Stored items
=== Section Start ===
(* ===== verification/StrMap.v ===== *)
(** * The string map: src/ngx_http_lookaround_strmap.c

    A hash table of buckets, each a growing array of key-value pairs, allocated
    from the shared pool.  The [count] of a table and of a bucket is the length
    of the corresponding list; [None] is a NULL pointer.  A key is the C string
    it points to (bytes other than NUL), together with the address of the copy
    the map owns.  The type [V] is what a value points to: arbitrary data for the
    [_ptrvalue] operations, an owned buffer for [sm_put] and [sm_get]. *)
From S2P Require Import Prelude.
From S2P Require Import SharedMem.

(** ** Data *)

Record Pair (V : Type) := mk_pair { key : option (addr * bytes); value : option V }.
Arguments mk_pair {V} _ _.
Arguments key {V} _.
Arguments value {V} _.

Record Bucket (V : Type) := mk_bucket { pairs_ptr : ptr; pairs : list (Pair V) }.
Arguments mk_bucket {V} _ _.
Arguments pairs_ptr {V} _.
Arguments pairs {V} _.

Record StrMap (V : Type) := mk_map { map_ptr : addr; buckets_ptr : addr; buckets : list (Bucket V) }.
Arguments mk_map {V} _ _ _.
Arguments map_ptr {V} _.
Arguments buckets_ptr {V} _.
Arguments buckets {V} _.

Definition empty_bucket {V} : Bucket V := mk_bucket None [].

(** ** Hashing and searching *)

(** [int c = *str++]: [char] is signed on the x86 targets. *)
Definition sext8 (c : Z) : Z := if c <? 128 then c else c - 256.

Fixpoint hash_loop (h : Z) (str : bytes) : Z :=
  match str with
  | [] => h
  | c :: str' => hash_loop (u64 (u64 (u64 (Z.shiftl h 5) + h) + u64 (sext8 c))) str'
  end.

Definition hash (str : bytes) : Z := hash_loop 5381 str.

(** [hash(key) % map->count] *)
Definition index {V} (map : StrMap V) (k : bytes) : out nat :=
  match length (buckets map) with
  | O => Undef DivByZero
  | n => Ok (Z.to_nat (u32 (hash k mod Z.of_nat n)))
  end.

Definition bucket_at {V} (map : StrMap V) (i : nat) : out (Bucket V) :=
  match buckets map !! i with Some b => Ok b | None => Undef OutOfBounds end.

(** The test of the loop of [get_pair]. *)
Definition pair_matches {V} (k : bytes) (p : Pair V) : bool :=
  match key p, value p with
  | Some (_, s), Some _ => bool_decide (s = k)
  | _, _ => false
  end.

(** [get_pair]: the index of the first matching pair. *)
Fixpoint get_pair_loop {V} (i : nat) (ps : list (Pair V)) (k : bytes) : option nat :=
  match ps with
  | [] => None
  | p :: ps' => if pair_matches k p then Some i else get_pair_loop (S i) ps' k
  end.

Definition get_pair {V} (bucket : Bucket V) (k : bytes) : option nat :=
  get_pair_loop 0 (pairs bucket) k.

(** The prologue shared by the operations on a key: bucket and matching pair. *)
Definition find_pair {V} (map : StrMap V) (k : bytes) : out (nat * Bucket V * option nat) :=
  let! i := index map k in
  let! b := bucket_at map i in
  Ok (i, b, get_pair b k).

Section Ops.
Context {M : MM} {V : Type}.
Implicit Types (map : StrMap V) (m : mm).

(** ** Operations *)

(** [sm_new]; [free(map)] is called on memory of the pool when the second
    allocation fails. *)
Definition sm_new (pMMPool : mm) (capacity : Z) : out (option (StrMap V) * mm) :=
  let '(p, m) := mm_calloc pMMPool sizeof_StrMap in
  match p with
  | None => Ok (None, m)
  | Some p =>
      let count := u32 capacity in
      let '(b, m) := mm_calloc m (u64 (count * sizeof_Bucket)) in
      match b with
      | None => Undef BadFree
      | Some b => Ok (Some (mk_map p b (replicate (Z.to_nat count) empty_bucket)), m)
      end
  end.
=== Section End ===
> _EXERCISE AIM_: The expected output is each line of the records above that includes the word "points".

> _EXERCISE RESULT_:
    it points to (bytes other than NUL), together with the address of the copy
    the map owns.  The type [V] is what a value points to: arbitrary data for the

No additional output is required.